*** Data to process ***
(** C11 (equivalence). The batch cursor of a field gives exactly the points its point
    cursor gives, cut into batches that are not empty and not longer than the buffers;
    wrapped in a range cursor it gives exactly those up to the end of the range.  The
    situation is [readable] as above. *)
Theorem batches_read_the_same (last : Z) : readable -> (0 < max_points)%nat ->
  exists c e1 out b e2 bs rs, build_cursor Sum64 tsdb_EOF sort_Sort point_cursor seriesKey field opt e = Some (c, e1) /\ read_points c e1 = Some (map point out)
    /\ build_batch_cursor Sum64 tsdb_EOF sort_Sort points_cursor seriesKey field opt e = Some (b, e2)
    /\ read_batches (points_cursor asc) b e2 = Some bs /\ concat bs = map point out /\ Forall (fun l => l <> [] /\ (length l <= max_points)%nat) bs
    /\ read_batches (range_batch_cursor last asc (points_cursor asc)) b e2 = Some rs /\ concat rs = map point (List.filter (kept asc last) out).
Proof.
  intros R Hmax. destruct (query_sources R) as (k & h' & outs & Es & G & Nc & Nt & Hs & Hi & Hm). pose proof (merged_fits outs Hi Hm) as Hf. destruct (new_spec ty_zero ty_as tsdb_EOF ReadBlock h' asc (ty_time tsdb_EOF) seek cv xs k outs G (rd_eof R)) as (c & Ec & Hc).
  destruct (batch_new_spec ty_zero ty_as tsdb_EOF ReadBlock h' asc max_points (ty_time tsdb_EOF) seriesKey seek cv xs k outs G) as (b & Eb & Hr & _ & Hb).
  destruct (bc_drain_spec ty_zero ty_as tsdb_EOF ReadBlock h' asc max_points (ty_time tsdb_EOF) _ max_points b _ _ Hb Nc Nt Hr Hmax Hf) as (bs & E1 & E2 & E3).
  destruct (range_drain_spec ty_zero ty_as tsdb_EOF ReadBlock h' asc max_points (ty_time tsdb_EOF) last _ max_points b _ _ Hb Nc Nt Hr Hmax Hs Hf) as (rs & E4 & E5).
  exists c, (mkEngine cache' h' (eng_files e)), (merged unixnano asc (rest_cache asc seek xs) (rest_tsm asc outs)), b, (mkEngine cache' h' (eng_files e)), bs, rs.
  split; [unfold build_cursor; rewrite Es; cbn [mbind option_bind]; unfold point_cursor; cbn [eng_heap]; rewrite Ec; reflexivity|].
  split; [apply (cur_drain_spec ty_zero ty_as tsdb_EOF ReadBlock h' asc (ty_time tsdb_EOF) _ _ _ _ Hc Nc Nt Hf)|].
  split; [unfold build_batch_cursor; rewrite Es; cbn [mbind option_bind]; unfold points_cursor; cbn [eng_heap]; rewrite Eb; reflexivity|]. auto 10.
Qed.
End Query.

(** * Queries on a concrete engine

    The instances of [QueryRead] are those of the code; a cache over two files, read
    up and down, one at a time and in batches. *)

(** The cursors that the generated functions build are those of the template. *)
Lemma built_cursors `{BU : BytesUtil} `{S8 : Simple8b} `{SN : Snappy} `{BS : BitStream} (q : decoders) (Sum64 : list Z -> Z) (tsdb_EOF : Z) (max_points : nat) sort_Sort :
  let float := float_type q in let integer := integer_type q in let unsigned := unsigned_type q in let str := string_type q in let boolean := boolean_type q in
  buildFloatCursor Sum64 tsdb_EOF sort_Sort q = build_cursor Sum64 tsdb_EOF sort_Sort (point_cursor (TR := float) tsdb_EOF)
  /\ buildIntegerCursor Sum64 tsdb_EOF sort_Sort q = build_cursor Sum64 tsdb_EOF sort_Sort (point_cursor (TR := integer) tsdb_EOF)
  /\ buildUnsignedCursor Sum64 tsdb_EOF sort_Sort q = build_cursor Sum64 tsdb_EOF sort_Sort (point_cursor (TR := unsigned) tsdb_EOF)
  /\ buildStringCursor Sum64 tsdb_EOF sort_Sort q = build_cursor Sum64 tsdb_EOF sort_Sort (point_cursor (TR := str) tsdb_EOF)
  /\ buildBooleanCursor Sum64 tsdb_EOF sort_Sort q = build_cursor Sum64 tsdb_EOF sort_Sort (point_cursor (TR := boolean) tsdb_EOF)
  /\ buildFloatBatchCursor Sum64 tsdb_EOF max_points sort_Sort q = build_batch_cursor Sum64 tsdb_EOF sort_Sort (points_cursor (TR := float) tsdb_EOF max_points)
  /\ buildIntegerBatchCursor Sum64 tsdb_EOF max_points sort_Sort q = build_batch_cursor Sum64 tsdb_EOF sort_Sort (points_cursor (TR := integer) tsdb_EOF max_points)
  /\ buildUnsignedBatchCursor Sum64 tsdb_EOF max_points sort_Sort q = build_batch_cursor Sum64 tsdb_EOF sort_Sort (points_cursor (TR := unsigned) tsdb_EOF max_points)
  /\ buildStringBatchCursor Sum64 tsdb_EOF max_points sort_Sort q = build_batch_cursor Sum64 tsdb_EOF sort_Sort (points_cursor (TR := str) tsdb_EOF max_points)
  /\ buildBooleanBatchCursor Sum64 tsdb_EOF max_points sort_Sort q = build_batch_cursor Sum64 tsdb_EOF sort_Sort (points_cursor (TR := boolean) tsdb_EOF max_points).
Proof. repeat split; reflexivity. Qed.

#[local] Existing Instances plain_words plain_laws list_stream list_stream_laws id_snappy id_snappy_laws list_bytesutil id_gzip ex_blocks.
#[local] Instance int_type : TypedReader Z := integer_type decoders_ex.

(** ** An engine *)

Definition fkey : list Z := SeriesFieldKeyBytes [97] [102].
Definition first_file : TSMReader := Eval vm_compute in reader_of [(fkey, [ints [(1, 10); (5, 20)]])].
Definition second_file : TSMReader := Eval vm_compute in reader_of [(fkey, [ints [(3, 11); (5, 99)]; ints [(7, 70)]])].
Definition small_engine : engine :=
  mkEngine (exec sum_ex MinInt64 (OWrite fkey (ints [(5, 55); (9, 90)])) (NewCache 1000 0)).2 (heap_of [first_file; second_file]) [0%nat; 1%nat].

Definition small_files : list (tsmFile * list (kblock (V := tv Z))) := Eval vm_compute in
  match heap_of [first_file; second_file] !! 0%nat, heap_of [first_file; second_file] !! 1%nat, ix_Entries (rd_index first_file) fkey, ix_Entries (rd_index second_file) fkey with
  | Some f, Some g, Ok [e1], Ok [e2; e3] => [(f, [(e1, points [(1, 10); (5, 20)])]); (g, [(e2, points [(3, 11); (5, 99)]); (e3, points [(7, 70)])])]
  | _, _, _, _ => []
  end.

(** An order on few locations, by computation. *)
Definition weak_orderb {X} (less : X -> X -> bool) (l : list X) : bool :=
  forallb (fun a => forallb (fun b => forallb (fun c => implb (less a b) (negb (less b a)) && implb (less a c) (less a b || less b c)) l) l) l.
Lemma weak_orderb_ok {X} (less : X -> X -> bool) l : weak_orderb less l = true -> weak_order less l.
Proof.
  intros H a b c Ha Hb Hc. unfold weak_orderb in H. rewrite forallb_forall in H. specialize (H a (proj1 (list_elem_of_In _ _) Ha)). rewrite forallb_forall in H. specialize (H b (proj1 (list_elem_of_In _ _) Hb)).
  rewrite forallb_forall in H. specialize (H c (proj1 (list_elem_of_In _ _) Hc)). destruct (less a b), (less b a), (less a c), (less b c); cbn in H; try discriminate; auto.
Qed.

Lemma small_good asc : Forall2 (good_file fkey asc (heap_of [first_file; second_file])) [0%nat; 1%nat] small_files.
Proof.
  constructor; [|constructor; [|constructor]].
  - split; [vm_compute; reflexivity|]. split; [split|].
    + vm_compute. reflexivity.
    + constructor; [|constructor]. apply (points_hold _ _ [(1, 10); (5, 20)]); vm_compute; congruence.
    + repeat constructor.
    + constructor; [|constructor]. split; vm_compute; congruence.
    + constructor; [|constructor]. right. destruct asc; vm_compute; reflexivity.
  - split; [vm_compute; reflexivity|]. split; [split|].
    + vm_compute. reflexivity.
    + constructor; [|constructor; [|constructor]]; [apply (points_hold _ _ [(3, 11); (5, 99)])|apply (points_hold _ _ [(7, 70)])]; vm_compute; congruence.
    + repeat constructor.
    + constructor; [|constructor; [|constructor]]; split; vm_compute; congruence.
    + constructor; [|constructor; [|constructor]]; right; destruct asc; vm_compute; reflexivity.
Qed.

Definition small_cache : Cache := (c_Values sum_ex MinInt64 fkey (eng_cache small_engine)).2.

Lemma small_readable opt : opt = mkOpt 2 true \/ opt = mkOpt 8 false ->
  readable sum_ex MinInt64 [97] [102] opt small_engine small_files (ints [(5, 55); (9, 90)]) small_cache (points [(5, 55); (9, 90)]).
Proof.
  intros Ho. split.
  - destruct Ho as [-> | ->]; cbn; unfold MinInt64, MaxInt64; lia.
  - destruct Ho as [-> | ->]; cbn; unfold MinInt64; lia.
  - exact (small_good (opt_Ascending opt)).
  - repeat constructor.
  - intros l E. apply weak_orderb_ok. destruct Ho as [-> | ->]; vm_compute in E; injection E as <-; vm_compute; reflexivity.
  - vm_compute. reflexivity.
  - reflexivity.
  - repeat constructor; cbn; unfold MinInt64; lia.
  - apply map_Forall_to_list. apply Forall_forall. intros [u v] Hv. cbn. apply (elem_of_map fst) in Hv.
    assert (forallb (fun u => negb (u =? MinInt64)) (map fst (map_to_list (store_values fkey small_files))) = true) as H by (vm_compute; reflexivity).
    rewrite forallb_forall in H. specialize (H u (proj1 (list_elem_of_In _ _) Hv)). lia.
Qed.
***
→ Task brief
When you retype the data above, start at its first line, stop after the line containing "destruct (bc_drain_spec ty_zero", and leave out everything else.

→ Response box
(** C11 (equivalence). The batch cursor of a field gives exactly the points its point
    cursor gives, cut into batches that are not empty and not longer than the buffers;
    wrapped in a range cursor it gives exactly those up to the end of the range.  The
    situation is [readable] as above. *)
Theorem batches_read_the_same (last : Z) : readable -> (0 < max_points)%nat ->
  exists c e1 out b e2 bs rs, build_cursor Sum64 tsdb_EOF sort_Sort point_cursor seriesKey field opt e = Some (c, e1) /\ read_points c e1 = Some (map point out)
    /\ build_batch_cursor Sum64 tsdb_EOF sort_Sort points_cursor seriesKey field opt e = Some (b, e2)
    /\ read_batches (points_cursor asc) b e2 = Some bs /\ concat bs = map point out /\ Forall (fun l => l <> [] /\ (length l <= max_points)%nat) bs
    /\ read_batches (range_batch_cursor last asc (points_cursor asc)) b e2 = Some rs /\ concat rs = map point (List.filter (kept asc last) out).
Proof.
  intros R Hmax. destruct (query_sources R) as (k & h' & outs & Es & G & Nc & Nt & Hs & Hi & Hm). pose proof (merged_fits outs Hi Hm) as Hf. destruct (new_spec ty_zero ty_as tsdb_EOF ReadBlock h' asc (ty_time tsdb_EOF) seek cv xs k outs G (rd_eof R)) as (c & Ec & Hc).
  destruct (batch_new_spec ty_zero ty_as tsdb_EOF ReadBlock h' asc max_points (ty_time tsdb_EOF) seriesKey seek cv xs k outs G) as (b & Eb & Hr & _ & Hb).
  destruct (bc_drain_spec ty_zero ty_as tsdb_EOF ReadBlock h' asc max_points (ty_time tsdb_EOF) _ max_points b _ _ Hb Nc Nt Hr Hmax Hf) as (bs & E1 & E2 & E3).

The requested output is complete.